Balancing a Holiday Food Budget While Keeping Healthy Eating a Priority

Today’s post comes from Karen Buch, RDN, LDN. Karen is widely recognized nutrition expert with broad experience in retail dietetics. She is owner and principal consultant at Nutrition Connections LLC  and Chair of the Supermarket/Retail Subgroup in the Food and Culinary Professionals Dietetic Practice Group in the Academy of Nutrition and Dietetics. See more of her writing at Retail Dietitians Business Alliance in RDBA Weekly, where she is Interim Editor. 

With the holidays approaching, consumers are feeling the pinch of higher food prices at a time when they’re trying to set aside enough money for gifts and family celebrations. Even the sharp decline in gas prices in recent months, to below $3 per gallon for the first time since 2010, may not be enough to make up for the escalation in food prices this year. Food costs represent three times more than what consumers spend at the pump.1 It will take time and a sustained dip in fuel costs to translate to lower food costs in the future. So, here’s how you can help your patients and clients balance their budget this holiday season, while keeping healthy eating a priority.

1. Plan, Plan, Plan
Guide budget-conscious clients to set a weekly grocery spending cap that fits within their holiday entertainment plans. Setting a firm dollar limit can help prioritize food menu options for planned events; in November this year, the USDA estimated a cost of about $150 per week to feed a family of four nutritiously on its thrifty eating plan.2  Begin by listing all of the must-have food items, and then fill in with complimentary items. Encourage them to start early and use online grocery ad circulars, digital coupon sites and food shopping apps to help predict costs, find hot, promotional prices and capture extra coupon savings.

2. Balance Meats with Meat Alternatives
Beef and pork prices experienced some of the highest food price increases seen by grocery shoppers in 2014.3 Clients can either purchase lean meats on sale, which they can wrap and freeze until needed, or pick less-expensive options like tougher cuts of meat that can be tenderized by marinating or preparing in a slow cooker. For meat-containing recipes, discuss ways to stretch and use less, like adding brown rice or blending finely-diced, saut?ed mushrooms into lean ground beef or turkey.

You can also suggest planning entertaining appetizers and side dishes around less-expensive meat alternatives as a way to decrease portions of more costly meat-containing main dishes.  Dried beans, peas and lentils supply plenty of fiber and plant-based protein and can be used to make hummus, soups and salads. Eggs are one of the least expensive sources of high-quality protein–providing 6 grams per egg at an average cost of just 16 cents3 each—and are a staple ingredient in many holiday recipes.

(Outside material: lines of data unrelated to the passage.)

Lemma powerUp_sends_the_stored_config_again_witness :
  config_ok (snd (setConfig B GAIN_32 bench_driver))
  /\ exists s' : state,
       powerUp (snd (setConfig B GAIN_32 bench_driver)) = (Ok tt, s')
       /\ this s'
          = set_watchState NORMAL
              (this (snd (setConfig B GAIN_32 bench_driver)))
       /\ pulses (trace (gpio s'))
          - pulses (trace (gpio (snd (setConfig B GAIN_32 bench_driver))))
          = (if Gain_eqb
                  (_gain (this (snd (setConfig B GAIN_32 bench_driver))))
                  GAIN_128
             then 0
             else 24
                  + pulsesNeeded
                      (_gain
                         (this (snd (setConfig B GAIN_32 bench_driver)))))
       /\ published (trace (gpio s'))
          = published
              (trace (gpio (snd (setConfig B GAIN_32 bench_driver)))).
Proof.
  split; [ vm_compute; reflexivity | ].
  apply (powerUp_sends_the_stored_config_again
           (snd (setConfig B GAIN_32 bench_driver))).
  vm_compute. reflexivity.
Defined.

(** ** The watcher, case by case *)

Lemma watchPin_idle (fuel : nat) :
  forall s : state,
    _watchState (this s) = PAUSE ->
    this (snd (_watchPin fuel s)) = this s
    /\ dout (gpio (snd (_watchPin fuel s))) = dout (gpio s)
    /\ reads (gpio (snd (_watchPin fuel s))) = reads (gpio s)
    /\ trace (gpio (snd (_watchPin fuel s)))
       = repeat Yield fuel ++ trace (gpio s).
Proof.
  induction fuel as [ | fuel IH ]; intros s Hpause.
  - repeat split.
  - cbn [_watchPin].
    assert (_watchPin_body s = (Ok true, snd (emit Yield s))) as E.
    { unfold _watchPin_body. rewrite bind_field_eq, Hpause. reflexivity. }
    rewrite (bind_ok _ _ _ _ _ E). cbv iota.
    destruct (IH (snd (emit Yield s)) Hpause) as (T' & D' & R' & Tr').
    rewrite T', D', R', Tr'. cbn [snd emit modify this gpio dout reads trace].
    repeat split.
    change (Yield :: trace (gpio s)) with ([Yield] ++ trace (gpio s)).
    rewrite app_assoc. f_equal.
    change (S fuel) with (1 + fuel)%nat.
    rewrite Nat.add_comm, repeat_app. reflexivity.
Qed.

(** X7.  After [powerDown], however many passes the watcher makes, it only
    yields: the data line is not sampled, the clock line stays high, so the
    chip stays powered down, and no data member changes. *)
Theorem watcher_idles_after_powerDown (fuel : nat) (s : state) :
  this (snd (_watchPin fuel (snd (powerDown s))))
  = set_watchState PAUSE (this s)
  /\ reads (gpio (snd (_watchPin fuel (snd (powerDown s)))))
     = reads (gpio s)
  /\ clock_level (trace (gpio (snd (_watchPin fuel (snd (powerDown s))))))
     = Some true
  /\ trace (gpio (snd (_watchPin fuel (snd (powerDown s)))))
     = repeat Yield fuel ++ trace (gpio (snd (powerDown s))).
Proof.
  destruct (watchPin_idle fuel (snd (powerDown s)) eq_refl)
    as (T' & _ & R' & Tr').
  rewrite T', R', Tr'. clear T' R' Tr'.
  repeat split.
  induction fuel as [ | fuel IH ]; [ reflexivity | exact IH ].
Qed.
(** * Stripe payment monitor: a shallow embedding of [src/index.js]

    The webhook pipeline of the service (log buffer, the two notification
    sinks, the failure-processing routine, the [/webhook] and [/test]
    handlers) is written as Rocq functions over an explicit world state.

    - JavaScript values that can reach the handlers (the output of
      [JSON.parse] or of the provider's [constructEvent]) are the type
      [JsVal]; numbers are IEEE-754 doubles ([PrimFloat.float]).
    - A [try]/[catch]/[throw] is a result type [Completion]; functions that
      log, read the clock or call a collaborator thread a [World].
    - The collaborators (mail transport, datastore, signature verifier,
      [JSON.parse], the clock and the two number/string conversions of the
      language runtime) are the fields of a record [Env].
    - A [await] is sequential composition: one request is followed from its
      arrival to its response.

    Layout: the embedding; sample runs; lemmas on the log buffer and on the
    pipeline; one theorem per claim of the specification, C1 to C10; then
    further properties of the code, X1 to X20. *)

From Stdlib Require Import ZArith List String Ascii Bool Lia.
From Stdlib Require Import DecimalString.
From Stdlib Require Import Floats.
Import ListNotations.

Local Open Scope list_scope.
Local Open Scope string_scope.
Set Warnings "-register-all,-inexact-float".

(** ** JavaScript values *)

(** The values [JSON.parse] builds, and [undefined] for what is not there.
    An object is the list of its own properties, a key bound once. *)
Inductive JsVal : Type :=
| JUndefined
| JNull
| JBool (b : bool)
| JNum (x : float)
| JStr (s : string)
| JArr (items : list JsVal)
| JObj (props : list (string * JsVal)).

(** A thrown value.  Every [throw] that can reach the handlers comes from the
    language runtime ([TypeError], [SyntaxError]) or from a collaborator
    library, and is an [Error] object; the source reads only its [message]. *)
Record JsError : Type := mkError { name : string; message : string }.

Definition TypeError (msg : string) : JsError := mkError "TypeError" msg.

(** The completion of an evaluation: a value, or a thrown error. *)
Inductive Completion (A : Type) : Type :=
| Normal (a : A)
| Throw (e : JsError).
Arguments Normal {A} a.
Arguments Throw {A} e.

3. Round out the Menu with Whole grains, Dairy and Fruits & Veggies
When planning a menu for entertaining, help clients align their menu offerings with the proportions of MyPlate. Guide them to include fruits and vegetables in half (or more) of the dishes, and remind them that healthful choices come in many forms including frozen, canned, dried and fresh. When including grain-based dishes, help them make at least half the grains whole, and point them toward lean dairy options like reduced-fat yogurt dips and cheeses.

4. Prevent Food Waste
Remember that the most expensive food your clients buy is the food that gets thrown away. Encourage them to ask invited guests to kindly RSVP to be able to match holiday menu portions with the number of expected attendees and help them maintain proper temperatures during the holiday event so that leftovers can safely be frozen for future use.

For more tips to help your clients eat well on a budget all year long, check out this comprehensive, 44-page guide to MyPlate on a Budget, this one-sheet pictorial guide to Build a Healthy Plate at Each Meal or this egg-shaped poster to Build a Healthy Plate at Each Meal, available in English or Spanish4.



  1. Layne N. Food costs eating into consumers’ saving at the pump as holidays near. Reuters. Published online: 10 November 2014. Accessed December 2014.
  2. Official USDA Food Plans: Cost of Food at Home at Four Levels, U.S. Average, October 2014. Center for Nutrition Policy and Promotion, United States Department of Agriculture Website. Updated November 2014. Accessed December 2014.
  3. Consumer Price Index: Databases, Tables & Calculators by Subject. Bureau of Labor Statistics, United States Department of Labor Website. Updated 2014. Accessed December 2014.
  4. Patient/Client Educational Materials for Health Professionals. Egg Nutrition Center Website.Updated 2014. Accessed December 2014.